There will be warplanes streaking over the Kremlin.
There will be tanks rolling down Moscow's streets.
There will be ICBMs rolling across Red Square.
And there will be a lot of praise for the brilliance of the Soviet leadership and the heroism of the Red Army between 1941 and 1945.
But what will be conspicuously absent as Russia marks Victory Day today will be any discussion of what happened between 1939 and 1941.
There will be no commemorations of the brutal occupation of Estonia, Latvia, and Lithuania.
There will be no events honoring the tens of thousands of Baltic citizens who were deported to Siberia by the Soviets.

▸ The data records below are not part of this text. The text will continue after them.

Lemma grafted_keeps b s t h h' par u :
  grafted b s t h h' -> (forall x, x ∈ taddrs u -> x ∉ taddrs s ++ taddrs t) ->
  tree_at h b par u -> tree_at h' b par u.
Proof. intros [_ Hfr] Hd. apply tree_at_ext. intros p Hp. by apply Hfr, Hd. Qed.

Lemma btree_open_graft m b lk cnt s t h' :
  held m b (mkBtree cnt (taddr t) lk) -> grafted b s t (btnodes m) h' -> addrs_ok (graft s t) ->
  btree_open (h_set (<[b := mkBtree cnt (taddr (graft s t)) lk]> (btrees m)) (h_set h' m)) b lk cnt (graft s t).
Proof.
  intros (H0 & Hb & Hh) [Hg _] Hok. split_and!; [split_and!| |done]; ksimpl; try done. by simplify_map_eq.
Qed.

Lemma bt_erase_set h h' m : bt_erase (h_set (T:=btree_t) h (h_set (T:=btree_node_t) h' m)) = bt_erase m.
Proof. done. Qed.

Lemma addrs_ok_graft2 a t k d l r :
  addrs_ok t -> sub a t = Node a k d l r ->
  addrs_ok (graft r (cut a t)) /\ addrs_ok (graft l (graft r (cut a t))).
Proof.
  intros Hok Hs. destruct (addrs_ok_split3 _ _ _ _ _ _ Hok Hs) as (Hn1 & Hn2 & [_ Hfl] & [_ Hfr] & [_ Hfc] & _).
  assert (Forall addr_ok (taddrs r ++ taddrs (cut a t))) by (by apply Forall_app).
  split; apply addrs_ok_app_graft; try done; rewrite graft_addrs; [done|]. by apply Forall_app.
Qed.

Section DeleteNode.
Context (m : kmem) (b a k d : Z) (t l r : tree).
Hypothesis Hown : btree_own m b t.
Hypothesis Hsub : sub a t = Node a k d l r.

(** Hanging the two subtrees back, the right one first. *)
Lemma btree_rehang_spec m2 lk cnt :
  btree_open m2 b lk cnt (cut a t) -> is_u64 cnt ->
  tree_at (btnodes m2) b a l -> tree_at (btnodes m2) b a r ->
  wp (do! btree_reinsert b (taddr r) in btree_reinsert b (taddr l)) (fun _ m' =>
    btree_open m' b lk cnt (tdel a t) /\ bt_erase m' = bt_erase m2 /\
    (forall b', b' <> b -> btrees m' !! b' = btrees m2 !! b') /\
    (forall p, p ∉ taddrs (tdel a t) -> btnodes m' !! p = btnodes m2 !! p) /\
    dom (btnodes m') = dom (btnodes m2)) m2.
Proof.
  intros Ho Hc Hl Hr. destruct Hown as (lk0 & _ & _ & _ & _ & Hok & Hbst).
  destruct (addrs_ok_split3 _ _ _ _ _ _ Hok Hsub) as (Hn1 & Hn2 & Hokl & Hokr & Hokc & _ & _).
  destruct (addrs_ok_graft2 _ _ _ _ _ _ Hok Hsub) as [Hokg1 Hokg2].
  pose proof (tdel_fits_r a t a k d l r Hbst (proj1 Hok) Hsub) as Hfr.
  pose proof (tdel_fits_l a t a k d l r Hbst (proj1 Hok) Hsub) as Hfl.
  destruct (tdel_sub_bst a t a k d l r Hbst Hsub) as [Hbl Hbr].
  unfold tdel. rewrite Hsub.
  apply wp_bind. eapply wp_mono; [eapply (btree_reinsert_spec m2 b lk cnt (cut a t) a r); try done; by apply cut_bst|].
  intros _ m3 (h3 & -> & Hg3). pose proof (btree_open_graft _ _ _ _ _ _ _ (proj1 Ho) Hg3 Hokg1) as Ho3.
  assert (NoDup (taddrs l ++ taddrs (graft r (cut a t)))) as Hn2' by (by rewrite graft_addrs).
  eapply wp_mono; [eapply (btree_reinsert_spec _ b lk cnt (graft r (cut a t)) a l); try done|].
  - ksimpl. eapply grafted_keeps; [done| |done]. apply NoDup_app in Hn2 as (_ & Hd & _). exact Hd.
  - apply graft_bst_any; [done|by apply cut_bst|done].
  - intros _ m4 (h4 & -> & Hg4). revert Hg4. ksimpl. intros Hg4.
    rewrite (h_set_comm (T1:=btree_node_t)). ksimpl. rewrite insert_insert_eq.
    split_and!.
    + split_and!; [split_and!| |done]; ksimpl; [apply Ho|by simplify_map_eq|apply Ho|apply Hg4].
    + done.
    + intros b' Hb'. ksimpl. by rewrite lookup_insert_ne.
    + intros p. rewrite !graft_addrs. intros Hp. ksimpl. destruct Hg3 as [_ Hf3]. destruct Hg4 as [_ Hf4].
      rewrite Hf4 by (by rewrite graft_addrs). apply Hf3. rewrite elem_of_app in Hp. naive_solver.
    + ksimpl. rewrite (grafted_dom _ _ _ _ _ Hg4), (grafted_dom _ _ _ _ _ Hg3); [done|..].
      * intros p [Hp|Hp]%elem_of_app; eapply tree_at_lookup; [exact Hr|done|apply Ho|done].
      * intros p [Hp|Hp]%elem_of_app; eapply tree_at_lookup; [| exact Hp| |exact Hp].
        { eapply grafted_keeps; [done| |exact Hl]. apply NoDup_app in Hn2 as (_ & Hd & _). exact Hd. }
        { apply Hg3. }
Qed.

Lemma btree_delete_node_spec :
  wp (btree_delete_node b a) (fun _ m' =>
    btree_own m' b (tdel a t) /\ btree_frame b (taddrs t) m m' /\
    dom (btnodes m') = dom (btnodes m) ∖ {[a]}) m.
Proof.
  pose proof Hown as (lk & Ho & Hbst)%btree_own_open. pose proof Ho as ((H0 & Hb & Hh) & Ht & Hok).
  destruct (addrs_ok_split3 _ _ _ _ _ _ Hok Hsub) as (_ & _ & _ & _ & Hokc & (Hal & Har & Hac) & Hin).
  assert (a ∈ taddrs t) as Ha by (apply Hin; auto).
  assert (is_null a = false) as Hnull by (apply Z.eqb_neq; intros ->; by apply addrs_ok_zero in Ha).
  destruct (tree_at_sub _ _ _ _ a Ht) as [par Hsa]. rewrite Hsub in Hsa. destruct Hsa as (Hn & Hl & Hr).
  pose proof (tdel_addrs a t a k d l r (proj1 Hok) Hsub) as Hperm.
  unfold btree_delete_node. btree_prologue Hown. rewrite Hnull. apply wp_bind. eapply wp_load; [exact Hn|].
  apply wp_bind. eapply wp_open_load; [exact Ho|]. apply wp_bind. eapply btree_unlink_spec; [done..|].
  intros h1 Hc1 Hf1 Hd1. apply wp_bind. eapply wp_btree_free_node; [ksimpl; by rewrite Hf1|done|].
  apply wp_bind. eapply wp_modify; [ksimpl; by simplify_map_eq|]. ksimpl. rewrite insert_insert_eq.
  rewrite (h_set_comm (T1:=btree_node_t)). ksimpl. simpl.
  unfold add_nodes. simpl. set (m2 := h_set _ (h_set _ m)).
  assert (forall x, x ∈ taddrs l \/ x ∈ taddrs r -> h1 !! x = btnodes m !! x) as Hx.
  { intros x Hx. apply Hf1. destruct (addrs_ok_split3 _ _ _ _ _ _ Hok Hsub) as (N1 & N2 & _).
    rewrite !NoDup_app in N1. rewrite NoDup_app in N2. setoid_rewrite elem_of_app in N2. naive_solver. }
  eapply wp_mono; [apply (btree_rehang_spec m2 lk (Z.of_nat (length (taddrs (tdel a t)))))|].
  - unfold m2. split_and!; [split_and!| |done]; ksimpl; try done; [|by apply tree_at_delete].
    simplify_map_eq. rewrite Hperm. simpl. rewrite u64_pred; [done|].
    pose proof (addrs_ok_length _ Hok) as Hu. by rewrite Hperm in Hu.
  - pose proof (addrs_ok_length _ Hok) as Hu. rewrite Hperm in Hu. simpl in Hu. unfold is_u64 in *. lia.
  - unfold m2. ksimpl. apply tree_at_delete; [done|]. eapply tree_at_ext; [|exact Hl]. auto.
  - unfold m2. ksimpl. apply tree_at_delete; [done|]. eapply tree_at_ext; [|exact Hr]. auto.
  - intros _ m' (Ho' & He & Hbs & Hns & Hd). split_and!.
    + apply btree_own_open. exists lk. split; [done|]. exact (tdel_bst a t a k d l r Hbst (proj1 Hok) Hsub).
    + split; [by rewrite He| |].
      * intros b' Hb'. rewrite Hbs by done. unfold m2. ksimpl. by rewrite lookup_insert_ne.
      * intros p x Hp Hpx. rewrite Hperm, elem_of_cons in Hp. rewrite Hns by naive_solver. unfold m2. ksimpl.
        rewrite lookup_delete_ne by naive_solver. rewrite Hf1; [done|]. intros Hpc.
        apply Hp. assert (p ∈ taddrs t) as Hpt by (apply Hin; auto). rewrite Hperm in Hpt. by apply elem_of_cons in Hpt.
    + rewrite Hd. unfold m2. ksimpl. by rewrite dom_delete_L, Hd1.
Qed.
End DeleteNode.

Lemma btree_frame_sub b a a' m1 m2 m3 :
  (forall p, p ∈ a' -> p ∈ a) ->
  btree_frame b a m1 m2 -> btree_frame b a' m2 m3 -> btree_frame b a m1 m3.
Proof. intros Ha. apply btree_frame_trans. auto. Qed.

Lemma btree_delete_spec m b t key :
  btree_own m b t ->
  wp (btree_delete b key) (fun _ m' => exists t',
    btree_own m' b t' /\ tree_map t' = delete key (tree_map t) /\ btree_frame b (taddrs t) m m' /\
    (forall p, p ∈ taddrs t' -> p ∈ taddrs t) /\
    dom (btnodes m') = dom (btnodes m) ∖ (if decide (key ∈ keys t) then {[taddr (tfind key t)]} else ∅)) m.
Proof.
  intros Hown. unfold btree_delete. btree_prologue Hown.
  apply wp_bind. eapply wp_mono; [by apply btree_lookup_spec|]. intros _ _ [-> ->].
  pose proof Hown as (lk & _ & _ & _ & _ & Hok & Hbst).
  destruct (tfind key t) as [|p k d l r] eqn:Ef; simpl.
  - apply tfind_leaf in Ef; [|done]. unfold btree_delete_node. btree_prologue Hown. apply wp_ret.
    exists t. split_and!; try done; [|rewrite decide_False by done; set_solver].
    symmetry. by apply delete_id, tree_map_none.
  - destruct (tfind_node _ _ _ _ _ _ _ _ _ Hown Ef) as (-> & Hm & Hs & _ & _).
    assert (key ∈ keys t) as Hk.
    { destruct (decide (key ∈ keys t)) as [|Hn]; [done|]. apply tree_map_none in Hn. congruence. }
    eapply wp_mono; [by eapply btree_delete_node_spec|]. intros _ m' (Hown' & Hf & Hd).
    exists (tdel p t). pose proof (tdel_addrs p t p key d l r (proj1 Hok) Hs) as Hperm. split_and!; try done.
    + exact (tdel_map p t p key d l r Hbst (proj1 Hok) Hs).
    + intros x Hx. rewrite Hperm. by right.
    + by rewrite decide_True.
Qed.

(** ** Flushing *)
Lemma flushed_right a t r :
  0 ∉ taddrs (cut a t) -> (r <> Leaf -> taddr r ∉ taddrs (cut a t)) ->
  cut (taddr r) (graft r (cut a t)) = cut a t /\ (r <> Leaf -> sub (taddr r) (graft r (cut a t)) = r).
Proof.
  intros H0 Hr. destruct (decide (r = Leaf)) as [->|Hne]; [simpl; rewrite graft_leaf, cut_absent by done; by split|].
  destruct (graft_back r (cut a t) Hne (Hr Hne)). auto.
Qed.

Lemma btree_own_node m b t a :
  btree_own m b t -> a ∈ taddrs t ->
  is_null a = false /\ exists k d l r par,
    sub a t = Node a k d l r /\ btnodes m !! a = Some (mkBtnode k d (taddr l) par (taddr r) b).
Proof.
  intros (lk & _ & _ & _ & Ht & Hok & _) Ha. split; [apply Z.eqb_neq; intros ->; by apply addrs_ok_zero in Ha|].
  destruct (sub a t) as [|p k d l r] eqn:E; [by apply sub_leaf in E|].
  assert (p = a) as ->.
  { pose proof (sub_addr a t) as Hp. rewrite E in Hp. by apply Hp. }
  destruct (tree_at_sub _ _ _ _ a Ht) as [par Hp]. rewrite E in Hp. destruct Hp as (Hp & _).
  exists k, d, l, r, par. done.
Qed.

(** Flushing a subtree takes all of it out of the tree and frees its nodes. *)
Lemma btree_flush_node_spec s fuel m b t :
  btree_own m b t -> (s <> Leaf -> sub (taddr s) t = s) -> (length (taddrs s) < fuel)%nat ->
  wp (btree_flush_node fuel (taddr s)) (fun e m' =>
    e = 0 /\ btree_own m' b (cut (taddr s) t) /\ btree_frame b (taddrs t) m m' /\
    dom (btnodes m') = dom (btnodes m) ∖ list_to_set (taddrs s)) m.
Proof.
  revert fuel m t. induction s as [|a k d l IHl r IHr]; intros [|fuel] m t Hown Hs Hf; simpl in Hf; try lia.
  { pose proof Hown as (lk & _ & _ & _ & _ & Hok & _). apply wp_ret. simpl.
    rewrite cut_absent by (by apply addrs_ok_zero). split_and!; try done. set_solver. }
  specialize (Hs ltac:(done)). cbn [taddr] in Hs |- *. rewrite length_app in Hf. simpl in Hf.
  pose proof Hown as (lk & _ & _ & _ & Ht & Hok & Hbst).
  assert (a ∈ taddrs t) as Ha by (apply sub_in_sub; congruence).
  destruct (btree_own_node _ _ _ _ Hown Ha) as (Hnull & k0 & d0 & l0 & r0 & par & Hs0 & Hn).
  rewrite Hs in Hs0. injection Hs0 as <- <- <- <-.
  destruct (sub_child a t k d l r (proj1 Hok) Hs) as [Hcl _].
  destruct (sub_cut_left a t k d l r (proj1 Hok) (addrs_ok_zero _ Hok) Hs) as [Hs1 Hc1].
  cbn [btree_flush_node]. rewrite Hnull. apply wp_bind. eapply wp_load; [exact Hn|].
  apply wp_bind. eapply wp_btree_assert_locked; [exact Hown|].
  apply wp_bind. cbn [bt_left]. eapply wp_mono; [apply (IHl fuel m t); [done|done|lia]|].
  intros _ m1 (_ & Hown1 & Hf1 & Hd1). set (t1 := cut (taddr l) t) in *.
  pose proof Hown1 as (lk1 & _ & _ & _ & _ & Hok1 & Hbst1).
  destruct (btree_own_node _ _ t1 a Hown1) as (_ & k1 & d1 & l1 & r1 & par1 & Hs1' & Hn1);
    [apply sub_in_sub; congruence|].
  rewrite Hs1 in Hs1'. injection Hs1' as <- <- <- <-.
  apply wp_bind. eapply wp_load; [exact Hn1|]. cbn [bt_right bt_btree].
  apply wp_bind. eapply wp_mono; [by eapply btree_delete_node_spec|]. intros _ m2 (Hown2 & Hf2 & Hd2).
  assert (tdel a t1 = graft r (cut a t)) as Et2 by (unfold tdel; by rewrite Hs1, graft_leaf, Hc1).
  rewrite Et2 in Hown2.
  destruct (addrs_ok_split3 _ _ _ _ _ _ Hok Hs) as (Hn2 & _ & _ & _ & Hokc & _ & Hin).
  destruct (flushed_right a t r) as [Hcr Hsr].
  { by apply addrs_ok_zero. } { intros Hr. apply NoDup_app in Hn2 as (_ & Hd & _). by apply Hd, taddr_in. }
  apply wp_bind. eapply wp_mono; [apply (IHr fuel m2 _ Hown2 Hsr); lia|].
  intros _ m3 (_ & Hown3 & Hf3 & Hd3). rewrite Hcr in Hown3. apply wp_ret. split_and!; [done..| |].
  - eapply btree_frame_sub; [|eapply btree_frame_sub; [|exact Hf1|exact Hf2]|exact Hf3].
    + intros p. rewrite graft_addrs, elem_of_app, Hin. naive_solver.
    + intros p. apply cut_addrs_sub.
  - rewrite Hd3, Hd2, Hd1. simpl. rewrite list_to_set_app_L. set_solver.
Qed.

There will be no ceremonies marking the partition and destruction of Poland.
And, of course, there will be no discussion of the secret protocols of the infamous Molotov-Ribbentrop Pact, in which Josef Stalin and Adolf Hitler carved up Europe.
There will be no mention of how the Soviet Union and Nazi Germany were allies when the war began.
These things won't be recognized because under Vladimir Putin the memory of World War II has been turned into something of a religion, an ideology, and a legitimizing myth that glorifies and sanctifies the Russian state.
And the events of 1939-41 just don't fit that narrative. They are heresy.
And mentioning them can get one branded as a heretic -- or to use the Kremlin's preferred term, an extremist.
And this has consequences, because those who do not know their own history are often doomed to repeat it.